15332 – Consider adding a description about some "asymmetric" encodings

This is an archived snapshot of W3C's public bugzilla bug tracker, decommissioned in April 2019. Please see the home page for more details.

Bug 15332 - Consider adding a description about some "asymmetric" encodings

Summary: Consider adding a description about some "asymmetric" encodings

Status:	RESOLVED WONTFIX

Alias:	None

Product:	WHATWG
Classification:	Unclassified
Component:	Encoding (show other bugs)
Version:	unspecified
Hardware:	All All

Importance:	P2 normal
Target Milestone:	Unsorted
Assignee:	Anne
QA Contact:	sideshowbarker+encodingspec

URL:
Whiteboard:
Keywords:

Depends on:
Blocks:	17839
	Show dependency tree / graph

Reported:	2011-12-24 15:40 UTC by Masatoshi Kimura
Modified:	2012-10-30 17:13 UTC (History)
CC List:	5 users (show)

See Also:	https://bugzilla.mozilla.org/show_bug.cgi?id=712876

Attachments

Description Masatoshi Kimura 2011-12-24 15:40:53 UTC

IE and Firefox use asymmetric mapping table for some charsets. Mainly ISO charsets use corresponding Windows charsets for decoding while be strict about encoding.
IMO it's desirable to employ this approach to keep "willful violation" to IANA registry as low as possible. iso-8859-9, latin5, l5, csISOLatin5, and iso-ir-148 are not aliases of windows-1254.

Comment 1 Masatoshi Kimura 2011-12-26 11:22:11 UTC

See also bug 15340. At least ISO encodings need to be separated from Windows encodings so that conformance checkers can report parse errors.

Comment 2 Anne 2011-12-27 12:28:51 UTC

Since these are legacy encodings, is it really worth caring that much about the IANA registry? It seems better to simplify code and lower the barrier to entry for new players.

Comment 3 Masatoshi Kimura 2011-12-27 12:58:15 UTC

I don't think the barrier is so high because browsers can ignore parse errors (that is, it's sufficient to just replace mapping tables). But conformance checkers can not.

Comment 4 Anne 2011-12-27 13:04:16 UTC

Right, about conformance checkers. I think they should flag everything that is not UTF-8. I don't really think it's worthwhile for them to flag that your usage of iso-8859-1 is actually windows-1252.

Henri, Ian, opinions?

Comment 5 Michael[tm] Smith 2011-12-27 13:33:09 UTC

(In reply to comment #4)
> Right, about conformance checkers. I think they should flag everything that is
> not UTF-8. I don't really think it's worthwhile for them to flag that your
> usage of iso-8859-1 is actually windows-1252.

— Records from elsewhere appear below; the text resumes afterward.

Lemma run_logged a flags sched :
  let s := run a flags sched (init flags) in
  logged (trace s)
  = (fun k => unroll_length flags * batch_size flags * Z.of_nat k)
      <$> seq 0 (events AddFrames (trace s) + inside in_update s)
  /\ (inside in_update s <= 1)%nat.
Proof.
  assert (Hgen : forall s,
    invariant a flags s ->
    logged (trace s)
    = (fun k => unroll_length flags * batch_size flags * Z.of_nat k)
        <$> seq 0 (events AddFrames (trace s) + inside in_update s) ->
    (inside in_update s <= 1)%nat ->
    let s' := run a flags sched s in
    logged (trace s')
    = (fun k => unroll_length flags * batch_size flags * Z.of_nat k)
        <$> seq 0 (events AddFrames (trace s') + inside in_update s')
    /\ (inside in_update s' <= 1)%nat).
  { induction sched as [|t sched IH]; intros s I HL H1; [by split|].
    simpl. destruct (step a flags t s) as [s1|] eqn:Hs; simpl.
    - destruct (step_logged a flags t s s1 I HL H1 Hs) as [HL' H1'].
      apply IH; [eapply step_invariant; eassumption | exact HL' | exact H1'].
    - apply IH; assumption. }
  apply Hgen.
  - apply invariant_init.
  - unfold inside. simpl. rewrite inside_replicate by done. reflexivity.
  - unfold inside. simpl. rewrite inside_replicate by done. lia.
Qed.

End logged_frames_facts.

Section logged_frames_properties.
Import Train Learner LearnerTrace.

(** The frame counts the learner threads log are, in the order logged,
    0, unroll_length * batch_size, twice that, and so on: every learning
    step logs the counter before its own increment, and thanks to the lock
    no two steps log the same count.  There is one log entry for every
    completed increment, and at most one more for a step that has logged and
    not yet added. *)
Theorem logged_frames_count_up a flags sched :
  let s := run a flags sched (init flags) in
  exists n,
    logged (trace s)
    = (fun k => unroll_length flags * batch_size flags * Z.of_nat k) <$> seq 0 n
    /\ (events AddFrames (trace s) <= n)%nat
    /\ (n <= S (events AddFrames (trace s)))%nat.
Proof.
  intros s. destruct (run_logged a flags sched) as [HL H1]. fold s in HL, H1.
  exists (events AddFrames (trace s) + inside in_update s)%nat.
  split; [exact HL|]. lia.
Qed.

End logged_frames_properties.
(** * datagovmy-mcp: dataset index search/listing and the API client

    A shallow embedding of the TypeScript server ([src/cli.js], the
    [CallToolRequestSchema] handler) and of the API client
    ([src/src/client.ts], class [DataGovMyClient]), together with the
    properties stated about them in the specification.

    Conventions of the embedding.
    - A JavaScript string is a [string]; [===] on strings is [String.eqb].
    - A JavaScript number that the code uses as a count, an index or a score
      is an integer of [Z] (scores are sums of small integers, far below
      2^53, so no rounding occurs).
    - An optional argument ([x?: T]) is an [option]; [undefined] is [None].
    - [String.prototype.toLowerCase] is a parameter of the development: the
      general theorems hold for every lower-casing function, and the concrete
      examples instantiate it with ASCII lower-casing.
    - [Array.prototype.slice] and [Array.prototype.sort] are modelled in
      module [JS] following ECMA-262 (relative indices for [slice], a stable
      comparator sort for [sort]). *)

From Stdlib Require Import ZArith List String Ascii Bool Lia.
From Stdlib Require Import Sorted Permutation DecimalString DecimalZ.
From Stdlib Require Import DecimalPos.
Import ListNotations.

Open Scope string_scope.
Open Scope list_scope.
Open Scope Z_scope.

(** ** JavaScript built-ins used by the program *)

Module JS.

(** Truthiness of an optional string: [undefined] and [""] are falsy. *)
Definition truthy (s : option string) : bool :=
  match s with
  | None => false
  | Some s => negb (s =? "")%string
  end.

(** [s.includes(q)]: [q] occurs in [s] as a contiguous substring. *)
Fixpoint includes (s q : string) : bool :=
  String.prefix q s ||
  match s with
  | EmptyString => false
  | String _ s' => includes s' q
  end.

(** [l.slice(start, end)] with ECMA-262's relative indices: a negative index
    counts from the end of the array, and both are clamped to [0, len]. *)
Definition slice {A : Type} (start fin : Z) (l : list A) : list A :=
  let len := Z.of_nat (List.length l) in
  let k := if start <? 0 then Z.max (len + start) 0 else Z.min start len in
  let final := if fin <? 0 then Z.max (len + fin) 0 else Z.min fin len in
  firstn (Z.to_nat (final - k)) (skipn (Z.to_nat k) l).

(** [l.sort(cmp)]: ECMA-262 (2019 and later) requires a stable sort; for a
    consistent comparator the result is then unique (see
    [stable_sort_unique] below), so any stable algorithm is a faithful model.
    [cmp x y > 0] means that [x] is placed after [y]. *)
Fixpoint sort_insert {A : Type} (cmp : A -> A -> Z) (x : A) (l : list A)
  : list A :=
  match l with
  | [] => [x]
  | y :: l' => if 0 <? cmp x y then y :: sort_insert cmp x l' else x :: l
  end.

Definition Array_sort {A : Type} (cmp : A -> A -> Z) (l : list A) : list A :=
  fold_right (sort_insert cmp) [] l.

(** [n.toString()] for an integer [n]: its decimal numeral. This is what
    JavaScript prints for the safe integers (magnitude below 2^53, see
    [safe_integer]); beyond them a number is printed with its shortest
    round-trip digits, and from 10^21 on in exponent notation, which is not
    modelled. *)
Definition Number_toString (n : Z) : string :=
  NilZero.string_of_int (Z.to_int n).

(** ASCII lower-casing, the instance of [toLowerCase] used in examples. *)
Definition ascii_lower (c : ascii) : ascii :=
  let n := nat_of_ascii c in
  if (Nat.leb 65 n && Nat.leb n 90)%bool then ascii_of_nat (n + 32) else c.

Fixpoint ascii_toLowerCase (s : string) : string :=
  match s with
  | EmptyString => EmptyString
  | String c s' => String (ascii_lower c) (ascii_toLowerCase s')
  end.

(** JSON values, as produced by [JSON.parse] and [response.json()].
    Numbers are restricted to integers. An object is the list of its own
    properties in enumeration order. *)
#[warnings="-register-all"] Inductive JSValue :=
| JNull
| JBool (b : bool)
| JNum (n : Z)
| JStr (s : string)
| JArr (elements : list JSValue)
| JObj (properties : list (string * JSValue)).

(** [String(value)] for a value that [String] can convert. An array is
    joined with commas, [null] elements giving the empty string; an object
    prints as ["[object Object]"]. The conversion that fails on an object
    with an own [toString] property is [ToString] below. *)
Fixpoint String_ (v : JSValue) : string :=
  match v with
  | JNull => "null"
  | JBool true => "true"
  | JBool false => "false"
  | JNum n => Number_toString n
  | JStr s => s
  | JArr elements =>
      (fix join (l : list JSValue) : string :=
         match l with
         | [] => ""
         | x :: l' =>
             let sx := match x with JNull => "" | _ => String_ x end in
             match l' with
             | [] => sx
             | _ :: _ => sx ++ "," ++ join l'
             end
         end) elements
  | JObj _ => "[object Object]"
  end%string.

(** Truthiness of a JSON value. *)
Definition truthy_value (v : JSValue) : bool :=
  match v with
  | JNull => false
  | JBool b => b
  | JNum n => negb (n =? 0)
  | JStr s => negb (s =? "")%string
  | JArr _ | JObj _ => true
  end.

Fixpoint indexed {A : Type} (i : nat) (l : list A) : list (string * A) :=
  match l with
  | [] => []
  | x :: l' => (Number_toString (Z.of_nat i), x) :: indexed (S i) l'
  end.

Fixpoint chars (s : string) : list JSValue :=
  match s with
  | EmptyString => []
  | String c s' => JStr (String c EmptyString) :: chars s'
  end.

(** [Object.entries(v)]: the properties of an object, the indexed elements
    of an array, the indexed characters of a string, nothing otherwise. *)
Definition Object_entries (v : JSValue) : list (string * JSValue) :=
  match v with
  | JObj properties => properties
  | JArr elements => indexed 0 elements
  | JStr s => indexed 0 (chars s)
  | JNull | JBool _ | JNum _ => []
  end.

End JS.
Lemma add_to_cart_reuses_cart_witness :
  (forall c : SpecCart.cart, @ShoppingCart_bool C c = true)
  /\ let w1 := fst (@User.add_to_cart C 7 1 (@alice C "secret123")) in
     let w2 := run [@Checkout C "card"; CartMethod (@clear C)] w1 in
     let w3 := fst (@User.add_to_cart C 8 2 w2) in
     exists l : loc,
       User._cart (User.self w1) = Some l
       /\ User._cart (User.self w2) = Some l
       /\ User._cart (User.self w3) = Some l
       /\ fst (User._ensure_cart w2) = w2
       /\ dom (User.heap w3) = dom (User.heap w2).
Proof.
  split; [intros c; reflexivity|].
  apply (@add_to_cart_reuses_cart C SpecCart_truthy
           (@alice C "secret123") 7 1 [@Checkout C "card"; CartMethod (@clear C)] 8 2).
Defined.

(** C2: an account on which [add_to_cart] was called, and [checkout]
    fails: after a successful checkout the cart is empty, and the cart of
    the specification makes no order from an empty cart. *)
Lemma checkout_after_add_to_cart_fails :
  existsb is_add_to_cart [@AddToCart C 7 2; @Checkout C "card"] = true
  /\ alice_served = run [@AddToCart C 7 2; @Checkout C "card"] (@alice C "secret123")
  /\ snd (@User.checkout C "card" alice_shopping)
     = Return (SpecCart.mkOrder [(7%positive, 2)] "card")
  /\ snd (@User.checkout C "card" alice_served)
     = Raise (@Propagated C SpecCart.EmptyCartOrder)
  /\ snd (@User.order_count C alice_served) = Return 1
  /\ snd (@User.order_count C (fst (@User.checkout C "card" alice_served))) = Return 1.
Proof. vm_compute. repeat split. Qed.

Lemma checkout_appends_order_and_clears_witness :
  let o := SpecCart.mkOrder [(7%positive, 2)] "card" in
  (User._cart (User.self alice_shopping) = Some 2%positive
   /\ cart_at 2%positive alice_shopping = Some [(7%positive, 2)]
   /\ @ShoppingCart_bool C [(7%positive, 2)] = true
   /\ elements_at (User._orders (User.self alice_shopping)) alice_shopping = Some []
   /\ @create_order C "card" [(7%positive, 2)] = ([(7%positive, 2)], inr o))
  /\ exists w' : @User.World C,
    @User.checkout C "card" alice_shopping = (w', Return o)
    /\ User.self w' = User.self alice_shopping
    /\ elements_at (User._orders (User.self w')) w' = Some ([] ++ [o])
    /\ snd (User.order_count alice_shopping)
       = Return (Z.of_nat (length (@nil SpecCart.order)))
    /\ snd (User.order_count w')
       = Return (Z.of_nat (length (@nil SpecCart.order)) + 1)
    /\ (exists c2, cart_at 2%positive w' = Some c2 /\ @cart_items C c2 = [])
    /\ @order_payment_method C o = "card".
Proof.
  intros o.
  split; [repeat split; vm_compute; reflexivity|].
  apply (@checkout_appends_order_and_clears C
           SpecCart_clear_empties SpecCart_create_order_payment
           "card" alice_shopping 2%positive [(7%positive, 2)] [(7%positive, 2)] o []);
    vm_compute; reflexivity.
Defined.

Lemma get_orders_is_independent_copy_witness :
  let xs := [SpecCart.mkOrder [(7%positive, 2)] "card"] in
  elements_at (User._orders (User.self alice_served)) alice_served = Some xs
  /\ exists (l : loc) (w' : @User.World C),
    @User.get_orders C alice_served = (w', Return l)
    /\ l <> User._orders (User.self alice_served)
    /\ User.heap alice_served !! l = None
    /\ User.self w' = User.self alice_served
    /\ elements_at l w' = Some xs
    /\ elements_at (User._orders (User.self w')) w' = Some xs
    /\ forall fs : list (list SpecCart.order -> list SpecCart.order),
         let w'' := @mutate C l fs w' in
         elements_at l w'' = Some (fold_left (fun ys f => f ys) fs xs)
         /\ elements_at (User._orders (User.self w'')) w'' = Some xs
         /\ exists l2 w3,
              User.get_orders w'' = (w3, Return l2)
              /\ elements_at l2 w3 = Some xs.
Proof.
  intros xs.
  split; [vm_compute; reflexivity|].
  apply (@get_orders_is_independent_copy C alice_served xs).
  vm_compute. reflexivity.
Defined.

If you mean requiring conformance checkers to emit warning messages for any document that's not UTF-8,  I'm not sure Richard would be too keen on that.

Comment 6 Ian 'Hixie' Hickson 2012-10-02 19:34:03 UTC

I think if a document is labeled as ISO-8859-1 but has characters that are going to be interpreted differently than ISO-8859-1 says they should be, that the validator should give an error message.

This is what the HTML spec currently requires for HTML docs.

Comment 7 Anne 2012-10-22 12:48:15 UTC

1. Per the Encoding Standard there is no difference between iso-8859-1 and windows-1252. I think that is fine, unless there is some compatibility problem with that.

2. I think we should make non-utf-8 usage non-conforming because there are too many traps with URLs, form submission, and other formats that only work well with utf-8.

Per that I'm going to mark this WONTFIX.